Stored data entries

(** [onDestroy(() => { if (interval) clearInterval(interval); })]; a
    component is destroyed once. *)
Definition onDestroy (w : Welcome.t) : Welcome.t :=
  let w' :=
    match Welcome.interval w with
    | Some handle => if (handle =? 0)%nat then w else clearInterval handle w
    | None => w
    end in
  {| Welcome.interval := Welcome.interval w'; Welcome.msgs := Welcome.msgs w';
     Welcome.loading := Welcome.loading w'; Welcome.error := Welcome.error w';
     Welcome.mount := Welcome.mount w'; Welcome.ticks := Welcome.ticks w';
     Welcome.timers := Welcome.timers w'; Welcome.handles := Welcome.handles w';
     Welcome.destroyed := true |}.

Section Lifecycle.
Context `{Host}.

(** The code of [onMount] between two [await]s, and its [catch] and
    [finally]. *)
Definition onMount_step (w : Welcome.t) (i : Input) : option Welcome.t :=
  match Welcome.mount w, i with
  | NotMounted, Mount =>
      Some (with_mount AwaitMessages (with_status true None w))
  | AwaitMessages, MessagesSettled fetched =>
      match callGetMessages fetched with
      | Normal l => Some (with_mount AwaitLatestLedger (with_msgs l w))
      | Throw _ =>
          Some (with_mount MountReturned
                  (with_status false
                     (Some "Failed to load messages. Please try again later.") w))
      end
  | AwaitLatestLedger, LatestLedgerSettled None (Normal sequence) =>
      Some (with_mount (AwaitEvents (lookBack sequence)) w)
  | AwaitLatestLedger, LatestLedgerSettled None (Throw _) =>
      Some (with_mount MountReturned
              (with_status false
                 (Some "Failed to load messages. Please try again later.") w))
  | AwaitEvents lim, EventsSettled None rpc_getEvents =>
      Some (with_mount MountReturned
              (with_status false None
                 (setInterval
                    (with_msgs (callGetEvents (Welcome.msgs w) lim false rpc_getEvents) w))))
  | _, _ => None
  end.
...
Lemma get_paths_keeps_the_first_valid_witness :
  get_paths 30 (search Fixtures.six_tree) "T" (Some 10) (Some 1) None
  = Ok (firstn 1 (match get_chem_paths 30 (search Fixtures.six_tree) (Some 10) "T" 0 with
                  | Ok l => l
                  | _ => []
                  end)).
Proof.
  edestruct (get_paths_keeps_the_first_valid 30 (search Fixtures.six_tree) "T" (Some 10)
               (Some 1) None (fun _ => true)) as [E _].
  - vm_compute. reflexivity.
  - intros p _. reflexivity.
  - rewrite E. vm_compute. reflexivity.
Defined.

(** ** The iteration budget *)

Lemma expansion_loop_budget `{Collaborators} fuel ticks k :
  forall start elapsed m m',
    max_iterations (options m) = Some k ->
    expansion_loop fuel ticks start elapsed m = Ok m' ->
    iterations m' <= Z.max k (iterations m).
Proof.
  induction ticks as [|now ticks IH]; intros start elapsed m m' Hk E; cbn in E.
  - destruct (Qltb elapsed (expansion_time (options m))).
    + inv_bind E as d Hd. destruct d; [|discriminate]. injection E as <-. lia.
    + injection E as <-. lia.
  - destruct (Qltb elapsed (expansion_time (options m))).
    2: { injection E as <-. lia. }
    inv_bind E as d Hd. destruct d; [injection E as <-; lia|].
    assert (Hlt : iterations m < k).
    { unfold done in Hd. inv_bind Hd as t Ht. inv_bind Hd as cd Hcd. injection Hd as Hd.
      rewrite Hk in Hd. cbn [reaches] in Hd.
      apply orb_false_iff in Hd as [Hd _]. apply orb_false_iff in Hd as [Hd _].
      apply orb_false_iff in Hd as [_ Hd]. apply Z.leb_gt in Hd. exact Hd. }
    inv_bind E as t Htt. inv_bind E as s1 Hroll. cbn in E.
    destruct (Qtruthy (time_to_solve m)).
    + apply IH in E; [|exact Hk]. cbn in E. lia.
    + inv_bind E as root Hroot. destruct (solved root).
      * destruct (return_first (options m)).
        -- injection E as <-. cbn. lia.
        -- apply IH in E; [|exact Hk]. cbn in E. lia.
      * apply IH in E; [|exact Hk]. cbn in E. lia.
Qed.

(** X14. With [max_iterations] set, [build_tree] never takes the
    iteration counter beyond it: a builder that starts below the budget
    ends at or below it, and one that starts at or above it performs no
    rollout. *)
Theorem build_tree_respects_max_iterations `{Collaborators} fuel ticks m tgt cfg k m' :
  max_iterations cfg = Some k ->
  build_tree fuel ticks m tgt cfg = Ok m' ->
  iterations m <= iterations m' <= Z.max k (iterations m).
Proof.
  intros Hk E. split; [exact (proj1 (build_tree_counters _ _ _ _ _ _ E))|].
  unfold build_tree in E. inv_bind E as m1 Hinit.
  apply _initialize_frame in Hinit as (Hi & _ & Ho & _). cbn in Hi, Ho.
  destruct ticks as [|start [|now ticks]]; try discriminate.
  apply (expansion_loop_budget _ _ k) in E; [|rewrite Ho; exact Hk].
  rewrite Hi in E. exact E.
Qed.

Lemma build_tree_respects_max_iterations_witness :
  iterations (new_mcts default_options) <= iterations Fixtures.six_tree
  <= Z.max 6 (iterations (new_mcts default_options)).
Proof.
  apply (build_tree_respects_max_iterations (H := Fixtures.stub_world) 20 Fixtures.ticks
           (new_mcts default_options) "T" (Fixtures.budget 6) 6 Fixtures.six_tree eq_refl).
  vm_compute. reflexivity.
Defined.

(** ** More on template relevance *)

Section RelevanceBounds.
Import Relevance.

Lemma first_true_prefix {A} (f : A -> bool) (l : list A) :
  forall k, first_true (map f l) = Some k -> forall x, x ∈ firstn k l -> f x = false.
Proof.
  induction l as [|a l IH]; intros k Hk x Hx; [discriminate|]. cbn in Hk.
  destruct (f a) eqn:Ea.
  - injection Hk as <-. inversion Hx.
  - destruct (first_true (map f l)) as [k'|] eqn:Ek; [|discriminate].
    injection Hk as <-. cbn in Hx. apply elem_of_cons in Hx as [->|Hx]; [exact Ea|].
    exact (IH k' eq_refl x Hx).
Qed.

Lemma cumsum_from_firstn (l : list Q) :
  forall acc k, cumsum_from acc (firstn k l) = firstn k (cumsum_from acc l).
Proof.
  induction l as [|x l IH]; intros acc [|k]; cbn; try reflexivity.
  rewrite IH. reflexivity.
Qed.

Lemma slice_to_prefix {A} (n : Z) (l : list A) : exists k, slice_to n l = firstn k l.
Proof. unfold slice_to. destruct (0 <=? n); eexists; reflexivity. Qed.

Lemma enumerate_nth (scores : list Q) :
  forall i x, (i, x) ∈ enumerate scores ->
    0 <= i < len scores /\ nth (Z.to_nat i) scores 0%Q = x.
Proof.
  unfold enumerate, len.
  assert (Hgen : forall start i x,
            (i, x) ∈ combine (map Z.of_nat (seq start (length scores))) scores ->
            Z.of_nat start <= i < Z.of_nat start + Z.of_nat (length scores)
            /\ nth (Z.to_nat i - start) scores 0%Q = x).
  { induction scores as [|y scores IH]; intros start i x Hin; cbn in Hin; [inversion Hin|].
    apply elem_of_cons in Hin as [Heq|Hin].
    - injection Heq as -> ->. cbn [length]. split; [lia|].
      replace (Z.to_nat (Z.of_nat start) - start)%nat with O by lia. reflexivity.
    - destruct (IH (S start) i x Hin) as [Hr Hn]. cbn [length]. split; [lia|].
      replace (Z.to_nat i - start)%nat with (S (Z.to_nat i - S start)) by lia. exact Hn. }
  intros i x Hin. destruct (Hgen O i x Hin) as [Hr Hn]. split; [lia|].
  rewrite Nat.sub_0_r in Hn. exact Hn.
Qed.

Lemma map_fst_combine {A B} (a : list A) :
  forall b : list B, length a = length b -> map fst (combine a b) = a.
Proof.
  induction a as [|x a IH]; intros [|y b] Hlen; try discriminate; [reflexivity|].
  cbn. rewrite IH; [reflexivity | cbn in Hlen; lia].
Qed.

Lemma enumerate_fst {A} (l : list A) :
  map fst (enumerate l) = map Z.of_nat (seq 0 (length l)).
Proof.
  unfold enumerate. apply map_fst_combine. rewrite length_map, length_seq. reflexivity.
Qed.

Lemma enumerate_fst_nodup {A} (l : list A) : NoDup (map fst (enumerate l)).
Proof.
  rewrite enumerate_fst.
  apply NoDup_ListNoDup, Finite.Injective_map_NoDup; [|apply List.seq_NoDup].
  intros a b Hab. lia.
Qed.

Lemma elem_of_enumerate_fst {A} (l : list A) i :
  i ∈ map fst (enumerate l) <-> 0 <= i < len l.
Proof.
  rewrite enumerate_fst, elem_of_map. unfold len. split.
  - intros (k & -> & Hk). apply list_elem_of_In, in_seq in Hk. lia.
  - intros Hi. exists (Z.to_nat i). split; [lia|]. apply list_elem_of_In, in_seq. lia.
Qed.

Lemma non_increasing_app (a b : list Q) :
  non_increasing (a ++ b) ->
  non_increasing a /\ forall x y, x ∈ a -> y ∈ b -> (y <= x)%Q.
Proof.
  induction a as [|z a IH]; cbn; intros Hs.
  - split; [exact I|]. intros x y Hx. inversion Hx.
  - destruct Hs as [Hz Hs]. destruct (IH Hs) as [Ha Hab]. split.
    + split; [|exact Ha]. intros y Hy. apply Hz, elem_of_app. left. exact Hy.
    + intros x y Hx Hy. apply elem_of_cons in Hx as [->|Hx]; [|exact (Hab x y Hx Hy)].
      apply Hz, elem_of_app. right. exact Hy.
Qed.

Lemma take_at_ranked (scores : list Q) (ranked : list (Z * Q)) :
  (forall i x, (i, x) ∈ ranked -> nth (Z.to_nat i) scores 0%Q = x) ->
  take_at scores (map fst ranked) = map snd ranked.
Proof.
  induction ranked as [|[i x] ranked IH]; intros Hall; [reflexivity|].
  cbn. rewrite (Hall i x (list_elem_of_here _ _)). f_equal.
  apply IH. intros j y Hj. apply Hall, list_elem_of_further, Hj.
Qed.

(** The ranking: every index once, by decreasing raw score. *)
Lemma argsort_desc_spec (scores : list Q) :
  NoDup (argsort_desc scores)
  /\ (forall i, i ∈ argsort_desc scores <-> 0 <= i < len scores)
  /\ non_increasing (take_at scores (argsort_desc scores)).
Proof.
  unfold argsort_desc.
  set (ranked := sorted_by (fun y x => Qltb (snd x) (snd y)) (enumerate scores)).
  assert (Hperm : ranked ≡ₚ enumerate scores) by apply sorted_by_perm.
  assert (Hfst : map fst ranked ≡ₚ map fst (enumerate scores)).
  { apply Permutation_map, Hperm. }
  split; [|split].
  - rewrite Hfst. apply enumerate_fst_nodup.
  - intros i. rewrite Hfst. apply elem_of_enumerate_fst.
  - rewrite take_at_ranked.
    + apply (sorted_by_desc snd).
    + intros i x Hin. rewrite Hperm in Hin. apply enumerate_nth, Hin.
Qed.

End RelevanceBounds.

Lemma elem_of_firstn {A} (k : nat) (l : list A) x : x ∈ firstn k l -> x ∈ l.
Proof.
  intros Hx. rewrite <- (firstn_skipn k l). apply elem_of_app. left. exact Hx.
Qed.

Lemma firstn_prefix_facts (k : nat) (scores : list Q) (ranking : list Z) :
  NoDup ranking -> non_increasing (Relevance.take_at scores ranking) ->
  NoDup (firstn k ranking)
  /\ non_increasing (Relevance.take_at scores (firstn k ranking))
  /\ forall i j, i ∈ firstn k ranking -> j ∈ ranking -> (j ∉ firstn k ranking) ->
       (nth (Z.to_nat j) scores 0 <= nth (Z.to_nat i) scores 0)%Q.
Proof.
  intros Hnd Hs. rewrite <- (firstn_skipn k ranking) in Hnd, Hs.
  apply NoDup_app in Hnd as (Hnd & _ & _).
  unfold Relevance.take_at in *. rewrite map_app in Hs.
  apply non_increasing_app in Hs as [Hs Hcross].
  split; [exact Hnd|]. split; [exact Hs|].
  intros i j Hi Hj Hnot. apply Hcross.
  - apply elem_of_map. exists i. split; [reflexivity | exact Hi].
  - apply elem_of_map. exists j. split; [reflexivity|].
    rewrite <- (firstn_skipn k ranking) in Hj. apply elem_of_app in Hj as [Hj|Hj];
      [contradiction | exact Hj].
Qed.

AIM OF THE TASK:
Could you restate word for word the lines above from the one containing "apply enumerate_nth, Hin." through the one containing "k ranking) ->", both included, and nothing else?

EXERCISE SOLUTION:
    + intros i x Hin. rewrite Hperm in Hin. apply enumerate_nth, Hin.
Qed.

End RelevanceBounds.

Lemma elem_of_firstn {A} (k : nat) (l : list A) x : x ∈ firstn k l -> x ∈ l.
Proof.
  intros Hx. rewrite <- (firstn_skipn k l). apply elem_of_app. left. exact Hx.
Qed.

Lemma firstn_prefix_facts (k : nat) (scores : list Q) (ranking : list Z) :
  NoDup ranking -> non_increasing (Relevance.take_at scores ranking) ->
  NoDup (firstn k ranking)
  /\ non_increasing (Relevance.take_at scores (firstn k ranking))
  /\ forall i j, i ∈ firstn k ranking -> j ∈ ranking -> (j ∉ firstn k ranking) ->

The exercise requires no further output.